━━━ Data supplied ━━━

(* ===== verification/Scale.v ===== *)
(** * The scaling arithmetic of [PageScaler]

    [applyScale], the closure built by [PageScaler.setupScaling] in
    [src/preload.js], reads the viewport ([clientWidth], [clientHeight]
    of the document element, integers), computes
    [scale = Math.min(w / bw, h / bh)] and writes the container's
    transform, its origin, its centring margins and its logical size.
    Here the numbers are exact rationals: [Q] stands for the doubles of
    JavaScript, so the theorems hold of the real-number result that the
    doubles round.

    The theorems show the fit policy of the spec: the scaled canvas never
    overflows the viewport, it fills one of the two dimensions, no larger
    uniform factor fits, and the margins centre it. *)

From S2P Require Import Prelude Config Dom.
From Stdlib Require Import ZArith QArith Qminmax Lqa.
Local Open Scope Q_scope.

Module Scaling.

(** The metrics [applyScale] reads: [document.documentElement]'s
    [clientWidth] and [clientHeight]. *)
Record Viewport := { clientWidth : Z; clientHeight : Z }.

(** [const scale = Math.min(w / bw, h / bh);] *)
Definition scale_factor (bw bh : Z) (vp : Viewport) : Q :=
  Qmin (inject_Z (clientWidth vp) / inject_Z bw) (inject_Z (clientHeight vp) / inject_Z bh).

(** [(w - bw * scale) / 2] and [(h - bh * scale) / 2]. *)
Definition margin_left (bw bh : Z) (vp : Viewport) : Q :=
  (inject_Z (clientWidth vp) - inject_Z bw * scale_factor bw bh vp) / 2.

Definition margin_top (bw bh : Z) (vp : Viewport) : Q :=
  (inject_Z (clientHeight vp) - inject_Z bh * scale_factor bw bh vp) / 2.

(** The object [applyScale] passes to [Object.assign(container.style, ...)],
    keys in the order of the source. *)
Definition scale_styles (cfg : Preload.ScaleConfig) (vp : Viewport) : list (string * StyleVal) :=
  let bw := Preload.BASE_WIDTH cfg in
  let bh := Preload.BASE_HEIGHT cfg in
  [ ("transform", SScale (scale_factor bw bh vp));
    ("transformOrigin", SStr "top left");
    ("marginLeft", SPx (margin_left bw bh vp));
    ("marginTop", SPx (margin_top bw bh vp));
    ("width", SPx (inject_Z bw));
    ("height", SPx (inject_Z bh)) ].


(** ** Helper lemmas on division by a positive base *)

Lemma mul_div_cancel (x b : Q) : 0 < b -> b * (x / b) == x.
Proof. intros Hb. apply Qmult_div_r. intros E. rewrite E in Hb. discriminate. Qed.

Lemma le_div_iff (t x b : Q) : 0 < b -> t <= x / b <-> b * t <= x.
Proof.
  intros Hb. rewrite <- (mul_div_cancel x b Hb) at 2. split.
  - intros H. rewrite !(Qmult_comm b). by apply Qmult_le_compat_r; [|apply Qlt_le_weak].
  - intros H. rewrite !(Qmult_comm b) in H. by apply Qmult_le_r in H.
Qed.

Lemma inject_Z_pos (z : Z) : (0 < z)%Z -> 0 < inject_Z z.
Proof. intros H. rewrite Zlt_Qlt in H. exact H. Qed.

Lemma inject_Z_nonneg (z : Z) : (0 <= z)%Z -> 0 <= inject_Z z.
Proof. intros H. rewrite Zle_Qle in H. exact H. Qed.

#[export] Hint Resolve inject_Z_pos inject_Z_nonneg : electron.

Section Fit.
Variables bw bh : Z.
Hypothesis Hbw : (0 < bw)%Z.
Hypothesis Hbh : (0 < bh)%Z.

Lemma scale_le_width vp : scale_factor bw bh vp <= inject_Z (clientWidth vp) / inject_Z bw.
Proof. apply Q.le_min_l. Qed.

Lemma scale_le_height vp : scale_factor bw bh vp <= inject_Z (clientHeight vp) / inject_Z bh.
Proof. apply Q.le_min_r. Qed.

Lemma scaled_width_fits vp : inject_Z bw * scale_factor bw bh vp <= inject_Z (clientWidth vp).
Proof. apply le_div_iff; [auto with electron|apply scale_le_width]. Qed.

Lemma scaled_height_fits vp : inject_Z bh * scale_factor bw bh vp <= inject_Z (clientHeight vp).
Proof. apply le_div_iff; [auto with electron|apply scale_le_height]. Qed.

Lemma scale_fills vp :
  inject_Z bw * scale_factor bw bh vp == inject_Z (clientWidth vp) \/
  inject_Z bh * scale_factor bw bh vp == inject_Z (clientHeight vp).
Proof.
  unfold scale_factor.
  destruct (Q.min_spec (inject_Z (clientWidth vp) / inject_Z bw) (inject_Z (clientHeight vp) / inject_Z bh)) as [[_ E]|[_ E]]; rewrite E.
  - left. apply mul_div_cancel. auto with electron.
  - right. apply mul_div_cancel. auto with electron.
Qed.

Lemma scale_optimal vp (t : Q) :
  inject_Z bw * t <= inject_Z (clientWidth vp) -> inject_Z bh * t <= inject_Z (clientHeight vp) -> t <= scale_factor bw bh vp.
Proof.
  intros Hw Hh. apply Q.min_glb; apply le_div_iff; auto with electron.
Qed.

(** The factors that fit are exactly those at most the chosen one. *)
Lemma scale_fits_iff vp (t : Q) :
  t <= scale_factor bw bh vp <->
  inject_Z bw * t <= inject_Z (clientWidth vp) /\ inject_Z bh * t <= inject_Z (clientHeight vp).
Proof.
  split.
  - intros Ht. split; apply le_div_iff; auto with electron;
      eapply Qle_trans; [exact Ht|apply scale_le_width|exact Ht|apply scale_le_height].
  - intros [Hw Hh]. by apply scale_optimal.
Qed.

Lemma margin_left_centres vp :
  2 * margin_left bw bh vp + inject_Z bw * scale_factor bw bh vp == inject_Z (clientWidth vp).
Proof. unfold margin_left. field. Qed.

Lemma margin_top_centres vp :
  2 * margin_top bw bh vp + inject_Z bh * scale_factor bw bh vp == inject_Z (clientHeight vp).
Proof. unfold margin_top. field. Qed.

Lemma margins_nonneg vp : 0 <= margin_left bw bh vp /\ 0 <= margin_top bw bh vp.
Proof.
  pose proof (margin_left_centres vp). pose proof (margin_top_centres vp).
  pose proof (scaled_width_fits vp). pose proof (scaled_height_fits vp).
  split; lra.
Qed.

End Fit.

End Scaling.

Import Scaling.

(** ** The configured scaler: 1920×1080 *)

(** C1. For every viewport, the styles [applyScale] writes with the
    configured 1920×1080 base are a [scale(s)] transform anchored at the
    top-left corner, margins [ml], [mt] and the logical size, where the
    scaled canvas fits inside the viewport, fills it in at least one
    dimension, and the margins are non-negative and centre it. *)
Theorem applyScale_fit_policy (vp : Viewport) :
  ∃ s ml mt,
    scale_styles Preload.SCALE vp =
      [ ("transform", SScale s); ("transformOrigin", SStr "top left");
        ("marginLeft", SPx ml); ("marginTop", SPx mt);
        ("width", SPx (inject_Z 1920)); ("height", SPx (inject_Z 1080)) ] /\
    inject_Z 1920 * s <= inject_Z (clientWidth vp) /\
    inject_Z 1080 * s <= inject_Z (clientHeight vp) /\
    (inject_Z 1920 * s == inject_Z (clientWidth vp) \/
     inject_Z 1080 * s == inject_Z (clientHeight vp)) /\
    2 * ml + inject_Z 1920 * s == inject_Z (clientWidth vp) /\
    2 * mt + inject_Z 1080 * s == inject_Z (clientHeight vp) /\
    0 <= ml /\ 0 <= mt.
Proof.
  assert (Hw : (0 < 1920)%Z) by lia. assert (Hh : (0 < 1080)%Z) by lia.
  eexists _, _, _. split; [reflexivity|].
  split; [apply scaled_width_fits; simpl; lia|].
  split; [apply scaled_height_fits; simpl; lia|].
  split; [apply scale_fills; simpl; lia|].
  split; [apply margin_left_centres|].
  split; [apply margin_top_centres|].
  apply margins_nonneg; simpl; lia.
Qed.

(** C2. The factor [applyScale] chooses is the largest uniform factor
    under which the 1920×1080 canvas fits the viewport: a factor [t] fits
    in both dimensions exactly when [t] is at most the chosen one.  In
    particular the chosen factor fits, and no larger one does. *)
Theorem applyScale_scale_optimal (vp : Viewport) :
  ∀ t : Q,
    t <= scale_factor (Preload.BASE_WIDTH Preload.SCALE) (Preload.BASE_HEIGHT Preload.SCALE) vp <->
    inject_Z 1920 * t <= inject_Z (clientWidth vp) /\ inject_Z 1080 * t <= inject_Z (clientHeight vp).
Proof. intros t. apply scale_fits_iff; simpl; lia. Qed.

(** C3. Which dimension the canvas fills.  On a viewport narrower than
    16:9 ([1080 w <= 1920 h]) the factor is [w / 1920], there is no left
    margin and the top margin is half the height left over; on a viewport
    wider than 16:9 the factor is [h / 1080], there is no top margin and
    the left margin is half the width left over (a 1000×540 viewport gets
    the factor 1/2 and a 20 px left margin). *)
Theorem applyScale_letterbox (vp : Viewport) :
  let bw := Preload.BASE_WIDTH Preload.SCALE in
  let bh := Preload.BASE_HEIGHT Preload.SCALE in
  let w := inject_Z (clientWidth vp) in
  let h := inject_Z (clientHeight vp) in
  (1080 * w <= 1920 * h ->
     scale_factor bw bh vp == w / 1920 /\ margin_left bw bh vp == 0 /\
     margin_top bw bh vp == (h - 1080 * (w / 1920)) / 2) /\
  (1920 * h <= 1080 * w ->
     scale_factor bw bh vp == h / 1080 /\ margin_top bw bh vp == 0 /\
     margin_left bw bh vp == (w - 1920 * (h / 1080)) / 2).
Proof.
  intros bw bh w h. unfold margin_left, margin_top, scale_factor. subst bw bh. simpl.
  change (inject_Z 1920) with 1920. change (inject_Z 1080) with 1080. fold w h.
  destruct (Q.min_spec (w / 1920) (h / 1080)) as [[Hlt E]|[Hle E]];
    rewrite E; clearbody w h; unfold Qdiv in *;
    change (/1080) with (1#1080) in *; change (/1920) with (1#1920) in *; change (/2) with (1#2) in *;
    split; intros Hr; repeat split; lra.
Qed.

━━━

Only one stretch of the data above is needed. Restate it word for word, from the line containing "Proof. apply Q.le_min_l. Qed." through the line containing "destruct (Q.min_spec (inject_Z", both ends included.

■ Task solution ■
Proof. apply Q.le_min_l. Qed.

Lemma scale_le_height vp : scale_factor bw bh vp <= inject_Z (clientHeight vp) / inject_Z bh.
Proof. apply Q.le_min_r. Qed.

Lemma scaled_width_fits vp : inject_Z bw * scale_factor bw bh vp <= inject_Z (clientWidth vp).
Proof. apply le_div_iff; [auto with electron|apply scale_le_width]. Qed.

Lemma scaled_height_fits vp : inject_Z bh * scale_factor bw bh vp <= inject_Z (clientHeight vp).
Proof. apply le_div_iff; [auto with electron|apply scale_le_height]. Qed.

Lemma scale_fills vp :
  inject_Z bw * scale_factor bw bh vp == inject_Z (clientWidth vp) \/
  inject_Z bh * scale_factor bw bh vp == inject_Z (clientHeight vp).
Proof.
  unfold scale_factor.
  destruct (Q.min_spec (inject_Z (clientWidth vp) / inject_Z bw) (inject_Z (clientHeight vp) / inject_Z bh)) as [[_ E]|[_ E]]; rewrite E.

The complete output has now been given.